14 Tips for a Healthy 2014

Health Tips

New Year, new you? Many of us look toward the New Year as a time for renewal, to resolve to achieve better health. Approximately 40 percent of adult Americans make one or more resolutions each year and individuals who explicitly make resolutions are 10 times more likely to keep them than those who don’t.

UCLA Medical Center, Santa Monica wants to help you keep your resolutions to enjoy better health in 2014 by offering some simple, easy-to-follow health tips. Try to adopt as many as possible in January, or resolve to incorporate a new one each month during 2014 for a healthy new year:

1. Quit smoking. If you smoke, quit! It’s the single best thing you can do to improve your health Smoking-cessation groups can be extremely helpful in achieving this goal, and medications like a nicotine patch can help decrease the cravings.

2. Get adequate sleep. Many studies confirm that getting at least eight hours of sleep each night has many health benefits, including a better mood, reduced the risk of cardiovascular disease and an improved memory.

3. See your doctor. Take care of yourself by scheduling a check-up, vaccination or screening. Regular health exams and tests can help detect problems in their early stages, when chances for treatment and cure are better.
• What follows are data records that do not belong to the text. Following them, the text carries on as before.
(* ===== verification/JsCursor.v ===== *)
(** * JsCursor: base64url text and the JSON text of an array of strings.

    [base64url_encode]/[base64url_decode] are [Buffer.toString('base64url')] and
    [Buffer.from(text, 'base64url')]; [strings_text] is [JSON.stringify] of an array of
    strings and [parse_strings] is [JSON.parse] restricted to such arrays ([None] for every
    other text). Decoded bytes are taken as UTF-8. *)
From S2P Require Import Prelude JsText JsJson.
From Stdlib Require Import Ascii.
Local Open Scope Z_scope.

(** ** base64url *)

Definition sextet_char (n : Z) : ascii :=
  ascii_of_N (Z.to_N (if n <? 26 then n + 65 else if n <? 52 then n + 71
                      else if n <? 62 then n - 4 else if n =? 62 then 45 else 95)).
(** Both alphabets are read; other characters are skipped. *)
Definition char_sextet (c : ascii) : option Z :=
  let z := code c in
  if (65 <=? z) && (z <=? 90) then Some (z - 65)
  else if (97 <=? z) && (z <=? 122) then Some (z - 71)
  else if (48 <=? z) && (z <=? 57) then Some (z + 4)
  else if (z =? 45) || (z =? 43) then Some 62
  else if (z =? 95) || (z =? 47) then Some 63
  else None.

Fixpoint encode_groups (l : list Z) : list Z :=
  match l with
  | a :: b :: c :: l' =>
      a / 4 :: a mod 4 * 16 + b / 16 :: b mod 16 * 4 + c / 64 :: c mod 64 :: encode_groups l'
  | [a; b] => [a / 4; a mod 4 * 16 + b / 16; b mod 16 * 4]
  | [a] => [a / 4; a mod 4 * 16]
  | [] => []
  end.
Fixpoint decode_groups (l : list Z) : list Z :=
  match l with
  | a :: b :: c :: d :: l' =>
      a * 4 + b / 16 :: b mod 16 * 16 + c / 4 :: c mod 4 * 64 + d :: decode_groups l'
  | [a; b; c] => [a * 4 + b / 16; b mod 16 * 16 + c / 4]
  | [a; b] => [a * 4 + b / 16]
  | _ => []
  end.

Definition bytes_of (s : string) : list Z := map code (String.list_ascii_of_string s).
Definition of_bytes (l : list Z) : string :=
  String.string_of_list_ascii (map (λ z, ascii_of_N (Z.to_N z)) l).

(** Decoding stops at the padding character. *)
Fixpoint sextets (l : list ascii) : list Z :=
  match l with
  | [] => []
  | c :: l' =>
      if code c =? 61 then []
      else match char_sextet c with Some n => n :: sextets l' | None => sextets l' end
  end.

Definition base64url_encode (s : string) : string :=
  String.string_of_list_ascii (map sextet_char (encode_groups (bytes_of s))).
Definition base64url_decode (s : string) : string :=
  of_bytes (decode_groups (sextets (String.list_ascii_of_string s))).

Lemma three_ind {A} (P : list A → Prop) :
  P [] → (∀ a, P [a]) → (∀ a b, P [a; b]) → (∀ a b c l, P l → P (a :: b :: c :: l)) → ∀ l, P l.
Proof.
  intros H0 H1 H2 H3 l. assert (P l ∧ (∀ a, P (a :: l)) ∧ (∀ a b, P (a :: b :: l))); [|naive_solver].
  induction l as [|x l (IH0 & IH1 & IH2)]; [auto|]. split_and!; auto.
Qed.

Lemma decode_encode_groups l :
  Forall (λ z, 0 ≤ z < 256) l → decode_groups (encode_groups l) = l.
Proof.
  induction l as [|a|a b|a b c l IH] using three_ind; intros Hl; [done|..];
    repeat match goal with H : Forall _ (_ :: _) |- _ => apply Forall_cons in H as [? H] end.
  - cbn. f_equal. Z.div_mod_to_equations; lia.
  - cbn. repeat f_equal; Z.div_mod_to_equations; lia.
  - cbn [encode_groups decode_groups]. rewrite IH by done. repeat f_equal; Z.div_mod_to_equations; lia.
Qed.

Lemma encode_groups_range l :
  Forall (λ z, 0 ≤ z < 256) l → Forall (λ z, 0 ≤ z < 64) (encode_groups l).
Proof.
  induction l as [|a|a b|a b c l IH] using three_ind; intros Hl; [constructor|..];
    repeat match goal with H : Forall _ (_ :: _) |- _ => apply Forall_cons in H as [? H] end;
    cbn [encode_groups]; rewrite ?Forall_cons, ?Forall_nil; split_and!; auto;
    Z.div_mod_to_equations; lia.
Qed.

Lemma code_of_code z : 0 ≤ z < 256 → code (ascii_of_N (Z.to_N z)) = z.
Proof. intros. unfold code. rewrite N_ascii_embedding, Z2N.id; lia. Qed.

Lemma of_code c : ascii_of_N (Z.to_N (code c)) = c.
Proof. unfold code. rewrite N2Z.id. apply ascii_N_embedding. Qed.

Lemma code_bounds c : 0 ≤ code c < 256.
Proof. unfold code. pose proof (N_ascii_bounded c). lia. Qed.

Lemma sextet_inverse n :
  0 ≤ n < 64 → code (sextet_char n) ≠ 61 ∧ char_sextet (sextet_char n) = Some n.
Proof.
  intros. unfold char_sextet, sextet_char.
  rewrite code_of_code by (repeat case_match; lia).
  repeat case_match; split; try lia; f_equal; lia.
Qed.

Lemma sextets_chars l : Forall (λ z, 0 ≤ z < 64) l → sextets (map sextet_char l) = l.
Proof.
  induction 1 as [|n l Hn _ IH]; simpl; [done|].
  destruct (sextet_inverse n Hn) as [Hne ->]. rewrite IH.
  by destruct (code (sextet_char n) =? 61) eqn:?; [lia|].
Qed.

Lemma base64url_roundtrip s : base64url_decode (base64url_encode s) = s.
Proof.
  unfold base64url_decode, base64url_encode.
  rewrite String.list_ascii_of_string_of_list_ascii.
  assert (Forall (λ z, 0 ≤ z < 256) (bytes_of s)) as Hb.
  { unfold bytes_of. apply Forall_map, Forall_true. intros. apply code_bounds. }
  rewrite sextets_chars, decode_encode_groups by auto using encode_groups_range.
  unfold of_bytes, bytes_of. rewrite List.map_map.
  rewrite (List.map_ext _ (λ c, c)) by apply of_code. rewrite List.map_id.
  apply String.string_of_list_ascii_of_string.
Qed.

(** ** Arrays of strings as JSON text *)

Definition strings_text (l : list string) : string := "[" +:+ join "," (map quote l) +:+ "]".

Definition is_ws (c : ascii) : bool :=
  (code c =? 32) || (code c =? 9) || (code c =? 10) || (code c =? 13).
Fixpoint skip_ws (l : list ascii) : list ascii :=
  match l with c :: l' => if is_ws c then skip_ws l' else l | [] => [] end.

Definition hex_value (c : ascii) : option Z :=
  let z := code c in
  if (48 <=? z) && (z <=? 57) then Some (z - 48)
  else if (97 <=? z) && (z <=? 102) then Some (z - 87)
  else if (65 <=? z) && (z <=? 70) then Some (z - 55)
  else None.

(** UTF-8 bytes of a code point. *)
Definition utf8 (u : Z) : list ascii :=
  map (λ z, ascii_of_N (Z.to_N z))
    (if u <? 128 then [u]
     else if u <? 2048 then [192 + u / 64; 128 + u mod 64]
     else if u <? 65536 then [224 + u / 4096; 128 + u / 64 mod 64; 128 + u mod 64]
     else [240 + u / 262144; 128 + u / 4096 mod 64; 128 + u / 64 mod 64; 128 + u mod 64]).

Definition hex4 (l : list ascii) : option (Z * list ascii) :=
  match l with
  | a :: b :: c :: d :: l' =>
      a' ← hex_value a; b' ← hex_value b; c' ← hex_value c; d' ← hex_value d;
      Some (a' * 4096 + b' * 256 + c' * 16 + d', l')
  | _ => None
  end.

(** The escape after a backslash: the bytes it stands for. *)
Definition read_escape (l : list ascii) : option (list ascii * list ascii) :=
  match l with
  | c :: l' =>
      let z := code c in
      if (z =? 34) || (z =? 92) || (z =? 47) then Some ([c], l')
      else if z =? 98 then Some (utf8 8, l')
      else if z =? 102 then Some (utf8 12, l')
      else if z =? 110 then Some (utf8 10, l')
      else if z =? 114 then Some (utf8 13, l')
      else if z =? 116 then Some (utf8 9, l')
      else if z =? 117 then
        '(u, r) ← hex4 l';
        if (55296 <=? u) && (u <=? 56319) then
          match r with
          | b :: e :: r' =>
              match hex4 r' with
              | Some (v, r'') =>
                  if (code b =? 92) && (code e =? 117) && (56320 <=? v) && (v <=? 57343)
                  then Some (utf8 (65536 + (u - 55296) * 1024 + (v - 56320)), r'')
                  else Some (utf8 u, r)
              | None => Some (utf8 u, r)
              end
          | _ => Some (utf8 u, r)
          end
        else Some (utf8 u, r)
      else None
  | [] => None
  end.

(** The body of a string after its opening quote; [fuel] bounds the number of items. *)
Fixpoint read_string (fuel : nat) (l : list ascii) : option (list ascii * list ascii) :=
  match fuel, l with
  | S fuel', c :: l' =>
      let z := code c in
      if z =? 34 then Some ([], l')
      else if z =? 92 then
        '(bytes, r) ← read_escape l'; '(rest, r') ← read_string fuel' r; Some (bytes ++ rest, r')
      else if z <? 32 then None
      else '(rest, r') ← read_string fuel' l'; Some (c :: rest, r')
  | _, _ => None
  end.

(** Strings separated by commas up to the closing bracket. *)
Fixpoint read_items (fuel : nat) (l : list ascii) : option (list string * list ascii) :=
  match fuel, skip_ws l with
  | S fuel', c :: l' =>
      if code c =? 34 then
        '(bytes, r) ← read_string (length l') l';
        match skip_ws r with
        | d :: r' =>
            if code d =? 44 then
              '(more, r'') ← read_items fuel' r';
              Some (String.string_of_list_ascii bytes :: more, r'')
            else if code d =? 93 then Some ([String.string_of_list_ascii bytes], r') else None
        | [] => None
        end
      else None
  | _, _ => None
  end.

Definition parse_strings (s : string) : option (list string) :=
  match skip_ws (String.list_ascii_of_string s) with
  | c :: l =>
      if code c =? 91 then
        match skip_ws l with
        | d :: r =>
            if code d =? 93 then match skip_ws r with [] => Some [] | _ => None end
            else
              '(v, rest) ← read_items (length l) l;
              match skip_ws rest with [] => Some v | _ => None end
        | [] => None
        end
      else None
  | [] => None
  end.

(** ** Round trip *)

Notation la := String.list_ascii_of_string.

Lemma read_escape_char c rest :
  code c < 32 ∨ code c = 34 ∨ code c = 92 →
  ∃ l, escape_char c = backslash :: l ∧ read_escape (l ++ rest) = Some ([c], rest).
Proof.
  intros Hc. destruct c as [[] [] [] [] [] [] [] []];
    first [ exfalso; cbv in Hc; naive_solver lia | eexists; split; reflexivity ].
Qed.

Lemma read_string_escape s fuel rest :
  (String.length (escape s) < fuel)%nat →
  read_string fuel (la (escape s) ++ quote_char :: rest) = Some (la s, rest).
Proof.
  revert fuel. unfold escape. induction s as [|c s IH]; intros fuel Hf; simpl in *.
  { destruct fuel; [lia|]. reflexivity. }
  rewrite String.list_ascii_of_string_of_list_ascii in *.
  assert (∀ l, String.length (String.string_of_list_ascii l) = length l) as Hlen.
  { intros l. induction l; simpl; congruence. }
  rewrite Hlen in Hf. rewrite length_app in Hf.
  destruct (decide (code c < 32 ∨ code c = 34 ∨ code c = 92)) as [Hc|Hc].
  - destruct (read_escape_char c (flat_map escape_char (la s) ++ quote_char :: rest) Hc) as (l & Hl & Hr).
    rewrite Hl in *. simpl in Hf. destruct fuel as [|fuel]; [lia|].
    rewrite <- app_assoc. cbn [app read_string]. change (code backslash) with 92. cbn -[read_escape read_string].
    rewrite Hr. cbn -[read_string].
    rewrite (IH fuel); [done|]. rewrite Hlen. lia.
  - assert (escape_char c = [c]) as Hl by (unfold escape_char; repeat case_match; first [done|lia]).
    rewrite Hl in *. simpl in Hf. destruct fuel as [|fuel]; [lia|].
    cbn [app read_string].
    replace (code c =? 34) with false by lia. replace (code c =? 92) with false by lia.
    replace (code c <? 32) with false by lia.
    rewrite (IH fuel); [done|]. rewrite Hlen. lia.
Qed.

Lemma la_quote s : la (quote s) = quote_char :: la (escape s) ++ [quote_char].
Proof. unfold quote. simpl. by rewrite list_ascii_app. Qed.

Lemma la_length s : length (la s) = String.length s.
Proof. induction s; simpl; congruence. Qed.

Lemma read_items_text s l fuel rest :
  (length l < fuel)%nat →
  read_items fuel (la (join "," (map quote (s :: l))) ++ "]"%char :: rest) = Some (s :: l, rest).
Proof.
  revert s fuel. induction l as [|s' l IH]; intros s fuel Hf; destruct fuel as [|fuel]; try (simpl in Hf; lia).
  - cbn [map join]. rewrite la_quote. cbn [la app read_items skip_ws].
    change (is_ws quote_char) with false. change (code quote_char =? 34) with true. cbn -[read_string].
    rewrite <- !app_assoc. cbn [app].
    rewrite read_string_escape by (rewrite length_app, la_length; simpl; lia).
    cbn. by rewrite String.string_of_list_ascii_of_string.
  - assert (la (join "," (map quote (s :: s' :: l))) =
            quote_char :: la (escape s) ++ quote_char :: ","%char :: la (join "," (map quote (s' :: l)))) as ->.
    { rewrite !map_cons, join_cons, !list_ascii_app, la_quote. simpl. by rewrite <- app_assoc. }
    specialize (IH s' fuel ltac:(simpl in Hf; lia)).
    generalize dependent (join "," (map quote (s' :: l))). intros J IH.
    cbn [app read_items skip_ws].
    change (is_ws quote_char) with false. change (code quote_char =? 34) with true. cbn -[read_string read_items].
    rewrite <- !app_assoc. cbn [app].
    rewrite read_string_escape by (rewrite length_app, la_length; simpl; lia).
    cbn -[read_items skip_ws].
    change (skip_ws (","%char :: la J ++ "]"%char :: rest)) with (","%char :: la J ++ "]"%char :: rest).
    cbn iota. change (code ","%char =? 44) with true. cbn -[read_items]. rewrite IH. cbn. by rewrite String.string_of_list_ascii_of_string.
Qed.

Lemma parse_strings_text l : parse_strings (strings_text l) = Some l.
Proof.
  unfold parse_strings, strings_text. destruct l as [|s l]; [reflexivity|].
  rewrite !list_ascii_app. cbn [la app skip_ws].
  change (is_ws "["%char) with false. change (code "["%char =? 91) with true. cbn [negb].
  assert (∃ r, la (join "," (map quote (s :: l))) = quote_char :: r) as [r Hr].
  { destruct l as [|s' l]; rewrite !map_cons, ?join_cons, ?list_ascii_app; cbn [map join];
      rewrite la_quote; by eexists. }
  pose proof (read_items_text s l (length (la (join "," (map quote (s :: l))) ++ ["]"%char])) []) as Hi.
  rewrite Hr in *. cbn [app skip_ws] in *.
  change (is_ws quote_char) with false. change (code quote_char =? 93) with false. cbn iota.
  rewrite Hi; [done|].
  assert (length l ≤ length (la (join "," (map quote (s :: l)))))%nat as Hlen.
  { clear. rewrite la_length. revert s. induction l as [|s' l IH]; intros s; simpl; [lia|].
    specialize (IH s'). simpl in IH. rewrite !str_app_length. change (String.length ",") with 1%nat. lia. }
  rewrite Hr in Hlen. simpl in *. rewrite length_app. simpl. lia.
Qed.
4. Wash your hands. Regular hand washing with soap and water is one of the most effective ways to stop the spread of germs and stay healthy. If soap and water are not available, use an alcohol-based hand sanitizer.

5. Budget your food like your money. To stay nourished while losing weight, take your daily caloric intake (multiply your ideal body weight by 10 and then add another 600 calories if you’re moderately active, a few hundred more if you’re very active), then spread those calories across the day.

6. Drink water. Staying properly hydrated is one of the keys to good health. Since thirst is often mistaken for hunger, drink water to stave off hunger and save unnecessary calories. There also are hidden calories in many drinks, especially coffee drinks and sodas. They are fine as an occasional treat, but water should be your first choice when thirsty.

7. Wear a pedometer. People who regularly wear a pedometer typically walk about an extra mile each day, lose weight and lower their blood pressure. Aim for at least 30 minutes of brisk walking and a total of 10,000 steps per day.

8. Exercise. Being physically active is vital to good health, and both aerobic and strength training should be at the core of your exercise regimen. These activities are especially important for women and seniors to prevent age-related muscle and bone loss.

9. Eat by color. Instead of relying on vitamins for your nutrients, strive to eat a variety of fruits and vegetables to meet daily recommendations. Try to include red, dark green, yellow, purple, blue and orange fruits and vegetables for good health.

10. Know your family’s health history. Many family health issues like heart disease, diabetes or cancer can put you at increased risk for developing the same problems. Keep track of your family health history to share with your health care provider, so he or she can determine appropriate tests and screenings to help guide you toward a healthier lifestyle.

11. Minimize sugar to increase energy. When sugar is decreased from your diet, your energy actually increases. That’s because sugar triggers highs followed by lows that can sap energy levels. Replace sugary foods with foods high in protein to maintain your energy.

12. Get or stay involved. Socially active people tend to be happy people. Consider volunteering or joining a social network to help yourself by helping or connecting with others. There are countless opportunities within your community.

13. Prevent poisoning. Whether they’re drugs, medications, or household chemicals, follow instructions and keep products out of the reach of children. Put the poison control number (800-222-1222) on all phones and make sure family members know when to call it.

14. Protect your skin. Skin protection should be a year-round practice, not just during the summer months. Wear sunscreen, protective clothing and hats and seek shade during the hottest times of the day to help lower your risk for sunburn and skin cancer. Regular skin checks by you and with your doctor can catch potential problems.